**Task prompt:** Using the data below, return the stretch from the line that contains "intros Hn Hl Ht win pn." through the line that contains "assert (Hmod : forall", both included, exactly as it stands and nothing beyond it.

Stored items:
+++

(* ===== verification/QuicUnprotectSafety.v ===== *)
(** * Unprotecting arbitrary datagrams

    [quicUnprotectPacket] is the first code that touches bytes from the network.
    On any datagram it stays in bounds, consumes at least one byte when it
    succeeds, and never consumes more than the datagram.  Packet-number
    reconstruction gives, for any truncated number, the full number closest to
    the expected one. *)

From S2P Require Import Prelude Codec QuicVarint CryptoApi QuicPacket QuicPacketProofs QuicCrypto.
From S2P Require Import QuicProtect.

Section Safety.
Context `{L : CryptoLaws}.

Lemma maskPnLoop_safe n i mask off header :
  is_bytes mask -> is_bytes header -> 0 <= off -> 0 <= i -> 1 + i + Z.of_nat n <= zlen mask ->
  safe (fun l => is_bytes l /\ (l = [] \/ zlen l = zlen header)) (maskPnLoop n i mask off header).
Proof.
  intros Hm. revert i header. induction n as [| n IH]; intros i header Hh Hoff Hi Hn; simpl.
  { auto. }
  apply safe_if; intros; [simpl; split; [constructor | auto] |]. bool_to_prop.
  eapply safe_bind; [by apply (safe_fetch is_byte); [done | lia |] |]. intros b Hb.
  eapply safe_bind; [by apply (safe_fetch is_byte); [done | lia |] |]. intros m Hmb.
  set (header' := <[_ := _]> header).
  assert (Hl : zlen header' = zlen header) by (unfold header', zlen; by rewrite length_insert).
  rewrite <- Hl. apply IH; try lia. apply Forall_insert; [done | by apply lxor_byte].
Qed.

Lemma applyHeaderProtection_safe hpKey sample header off n :
  is_bytes header -> 0 <= off -> 0 <= n <= 4 ->
  safe (fun l => is_bytes l /\ (l = [] \/ zlen l = zlen header))
    (applyHeaderProtection hpKey sample header off n).
Proof.
  intros Hh Hoff Hn. unfold applyHeaderProtection.
  apply safe_if; intros; [simpl; split; [constructor | auto] |]. bool_to_prop.
  assert (Hmb : is_bytes (aesEcbEncryptBlock hpKey (slice sample 0 16))).
  { unfold aesEcbEncryptBlock. case_test; [constructor | apply ecb_block_bytes]. }
  apply safe_if; intros; [simpl; split; [constructor | auto] |]. bool_to_prop.
  eapply safe_bind; [by apply (safe_fetch is_byte); [done | lia |] |]. intros b Hb.
  eapply safe_bind; [by apply (safe_fetch is_byte); [done | lia |] |]. intros m Hmb0.
  set (header' := <[_ := _]> header).
  assert (Hl : zlen header' = zlen header) by (unfold header', zlen; by rewrite length_insert).
  rewrite <- Hl. apply maskPnLoop_safe; try (done || lia).
  apply Forall_insert; [done |]. change 15 with (Z.ones 4). change 31 with (Z.ones 5).
  rewrite !Z.land_ones by lia.
  case_test; apply lxor_byte; try done; unfold is_byte.
  - change (2 ^ 4) with 16. dm_lia.
  - change (2 ^ 5) with 32. dm_lia.
Qed.

Definition removed (data : list Z) (h h' : QuicPacketHeader) : Prop :=
  1 <= h'.(pnLength) <= 4 /\ h'.(headerLength) = h.(pnOffset) + h'.(pnLength)
  /\ h'.(pnOffset) = h.(pnOffset) /\ h'.(payloadLength) = h.(payloadLength)
  /\ h'.(isLong) = h.(isLong) /\ h.(pnOffset) + 20 <= zlen data.

Lemma removeHeaderProtection_safe keys data h expected :
  buffer data -> 0 <= h.(pnOffset) ->
  safe (fun r => removed data h r.1) (removeHeaderProtection keys data h expected).
Proof.
  intros [Hb Hfit] Hoff. unfold removeHeaderProtection, fits in *.
  apply safe_if; intros; [done |]. bool_to_prop.
  eapply safe_bind; [apply (safe_fetch_slice (fun _ => True)); try (done || lia) |]. intros sample _.
  eapply safe_bind.
  { apply (safe_fetch_slice (fun s => is_bytes s /\ zlen s = h.(pnOffset) + 4)); try (done || lia). }
  intros hdr [Hhb Hhl].
  eapply safe_bind; [by apply applyHeaderProtection_safe; [done | lia | lia] |].
  intros l [Hlb Hl]. apply safe_if; intros; [done |]. bool_to_prop.
  destruct Hl as [-> | Hl]; [done |].
  eapply safe_bind; [by apply (safe_fetch is_byte); [done | lia |] |]. intros b Hb'.
  assert (Hpn : 0 <= Z.land b 3 < 4)
  by (change 3 with (Z.ones 2); rewrite Z.land_ones by lia; dm_lia).
  eapply safe_bind.
  - pose proof (wp_readPnLoop l Hlb (Z.to_nat (Z.land b 3 + 1)) 0 h.(pnOffset) (fun _ _ => True)) as Hwp.
  specialize (Hwp ltac:(lia) ltac:(lia)). unfold wp in Hwp.
  instantiate (1 := fun _ => True).
  by destruct (readPnLoop _ _ _ _) as [[] | | |]; [| | apply Hwp..].
  - intros r _. simpl. unfold removed. simpl. split_and!; done || lia.
Qed.
End Safety.

Lemma openPacketPayload_safe `{L : CryptoLaws} keys aad ct pn :
  keys_valid keys = true -> safe (fun _ => True) (openPacketPayload keys aad ct pn).
Proof.
  intros Hk. destruct (keys_valid_spec keys Hk) as (_ & Hiv & _).
  unfold openPacketPayload. destruct (quicNonceFromIv_total keys.(iv) pn Hiv) as (nonce & -> & _).
  cbn [mbind result_bind]. apply safe_if; intros; [done |]. unfold aead_open.
  apply safe_if; intros; [done |]. by destruct (gcm_open _ _ _ _).
Qed.

(** C33: On every datagram, with any keys, unprotecting stays in bounds; when it succeeds
    the packet number has 1 to 4 bytes, the header is not empty and lies inside the bytes
    consumed, and these lie inside the datagram. *)
Theorem quicUnprotectPacket_safe `{L : CryptoLaws} keys data h0 expected :
  buffer data -> fits h0.(dcid) ->
  safe (fun r => let '(h, _, consumed) := r in
          1 <= h.(pnLength) <= 4 /\ h.(pnOffset) + h.(pnLength) = h.(headerLength)
          /\ 0 < h.(headerLength) <= consumed /\ consumed <= zlen data)
    (quicUnprotectPacket keys data h0 expected).
Proof.
  intros Hbuf Hd. pose proof Hbuf as [Hb Hfit]. pose proof (zlen_nonneg h0.(dcid)) as Hd0.
  unfold quicUnprotectPacket, fits in *. destruct (keys_valid keys) eqn:Hk; [| done].
  apply safe_if; intros; [done |]. simpl in *. bool_to_prop.
  eapply safe_bind; [by apply parse_header_safe |]. intros h Hh.
  apply safe_if; intros Hlong; bool_to_prop.
  - apply safe_if; intros; [done |]. bool_to_prop.
    eapply safe_bind; [by apply (safe_fetch_slice (fun _ => True)); try (done || lia) |]. intros d _.
    eapply safe_bind; [apply removeHeaderProtection_safe; [done | simpl; lia] |].
    intros [h' aad] (R1 & R2 & R3 & R4 & R5 & R6). simpl in *.
    eapply safe_bind; [by apply (safe_fetch_slice (fun _ => True)); try (done || lia) |]. intros ct _.
    eapply safe_bind; [by apply openPacketPayload_safe |]. intros plain _. simpl. lia.
  - destruct Hh as [Hh | (_ & _ & _ & Hpn & Hoff & Hhl & Hpay)]; [by rewrite Hh in Hlong |].
    unfold wrapu. rewrite !Z.mod_small by lia.
    apply safe_if; intros; [done |]. bool_to_prop.
    eapply safe_bind; [apply removeHeaderProtection_safe; [done | lia] |].
    intros [h' aad] (R1 & R2 & R3 & R4 & R5 & R6). simpl in *.
    apply safe_if; intros; [done |]. bool_to_prop.
    apply safe_if; intros; [done |]. bool_to_prop.
    eapply safe_bind; [by apply (safe_fetch_slice (fun _ => True)); try (done || lia) |]. intros ct _.
    eapply safe_bind; [by apply openPacketPayload_safe |]. intros plain _. simpl. lia.
Qed.

(** For every truncated packet number the reconstruction has the given low bits and
    is the number closest to the expected one, except where that would be negative or
    leave the 62-bit range. *)
Theorem quicDecodePacketNumber_nearest largest t n :
  1 <= n <= 4 -> 0 <= largest < 2 ^ 62 -> 0 <= t < 2 ^ (8 * n) ->
  let win := 2 ^ (8 * n) in
  let pn := quicDecodePacketNumber largest t n in
  pn mod win = t /\ 0 <= pn
  /\ (largest + 1 - win / 2 < pn \/ 2 ^ 62 <= pn + win)
  /\ (pn <= largest + 1 + win / 2 \/ pn < win).
Proof.
  intros Hn Hl Ht win pn.
  assert (Hwin : 2 <= win <= 2 ^ 32)
    by (split; [apply (Z.pow_le_mono_r 2 1) | apply Z.pow_le_mono_r]; lia).
  assert (Hwe : win = 2 * (win / 2)) by (by apply window_even).
  pose proof (decode_pn_cases largest t n Hn Hl Ht) as Hpn. cbv zeta in Hpn. fold win pn in Hpn. clearbody pn.
  pose proof (Z.div_mod (largest + 1) win ltac:(lia)) as He.
  pose proof (Z.mod_pos_bound (largest + 1) win ltac:(lia)) as Hr.
  set (e := (largest + 1) / win) in *.
  assert (0 <= e * win) by (apply Z.mul_nonneg_nonneg; [apply Z.div_pos |]; lia).
  assert (Hmod : forall q, (q * win + t) mod win = t)
    by (intros; rewrite Z.add_comm, Z.mod_add by lia; apply Z.mod_small; lia).
  destruct Hpn as [(Hpn & ? & ?) | [(Hpn & ? & ?) | (Hpn & ? & ?)]]; rewrite Hpn in *.
  - replace (e * win + t + win) with ((e + 1) * win + t) by lia. rewrite Hmod. lia.
  - replace (e * win + t - win) with ((e - 1) * win + t) by lia. rewrite Hmod. lia.
  - rewrite Hmod. lia.
Qed.

(** The keys of both sides derived from any connection id have the lengths the AEAD
    and the header protection need. *)
Theorem initial_keys_valid `{L : CryptoLaws} dcid isClient :
  keys_valid (quicDeriveTrafficKeys (quicDeriveInitialSecret dcid isClient)) = true.
Proof.
  assert (Hsecret : zlen (quicDeriveInitialSecret dcid isClient) = 32).
  { unfold quicDeriveInitialSecret. assert (zlen (hkdfExtract quicInitialSalt dcid) = 32).
    { unfold hkdfExtract, hkdfExtractWith. change (zlen quicInitialSalt) with 20. simpl. apply hmac_sha256_length. }
    apply hkdfExpandLabel_length; [unfold INT_MAX; lia | | done | lia].
    by destruct isClient. }
  unfold keys_valid, quicDeriveTrafficKeys; cbn [key iv hp].
  rewrite !hkdfExpandLabel_length; rewrite ?Hsecret; try (vm_compute; intuition congruence).
Qed.

Lemma quicUnprotectPacket_safe_witness :
  let _ := toy_crypto in
  safe (fun r => let '(h, _, consumed) := r in
          1 <= h.(pnLength) <= 4 /\ h.(pnOffset) + h.(pnLength) = h.(headerLength)
          /\ 0 < h.(headerLength) <= consumed /\ consumed <= 40)
    (quicUnprotectPacket toy_keys (replicate 40 200) header0 0).
Proof.
  apply (@quicUnprotectPacket_safe toy_crypto toy_crypto_laws).
  - split; [closed_bytes | done].
  - done.
Defined.

Lemma quicDecodePacketNumber_nearest_witness :
  let pn := quicDecodePacketNumber 0xa82f30ea 0x9b32 2 in
  pn mod 2 ^ 16 = 0x9b32 /\ 0 <= pn
  /\ (0xa82f30ea + 1 - 2 ^ 16 / 2 < pn \/ 2 ^ 62 <= pn + 2 ^ 16)
  /\ (pn <= 0xa82f30ea + 1 + 2 ^ 16 / 2 \/ pn < 2 ^ 16).
Proof. apply (quicDecodePacketNumber_nearest 0xa82f30ea 0x9b32 2); closed_lia. Defined.

Lemma initial_keys_valid_witness :
  keys_valid (@quicDeriveTrafficKeys toy_crypto
                (@quicDeriveInitialSecret toy_crypto [1; 2; 3; 4; 5; 6; 7; 8] true)) = true.
Proof. exact (@initial_keys_valid toy_crypto toy_crypto_laws [1; 2; 3; 4; 5; 6; 7; 8] true). Defined.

+++

**Your solution:**
  intros Hn Hl Ht win pn.
  assert (Hwin : 2 <= win <= 2 ^ 32)
    by (split; [apply (Z.pow_le_mono_r 2 1) | apply Z.pow_le_mono_r]; lia).
  assert (Hwe : win = 2 * (win / 2)) by (by apply window_even).
  pose proof (decode_pn_cases largest t n Hn Hl Ht) as Hpn. cbv zeta in Hpn. fold win pn in Hpn. clearbody pn.
  pose proof (Z.div_mod (largest + 1) win ltac:(lia)) as He.
  pose proof (Z.mod_pos_bound (largest + 1) win ltac:(lia)) as Hr.
  set (e := (largest + 1) / win) in *.
  assert (0 <= e * win) by (apply Z.mul_nonneg_nonneg; [apply Z.div_pos |]; lia).
  assert (Hmod : forall q, (q * win + t) mod win = t)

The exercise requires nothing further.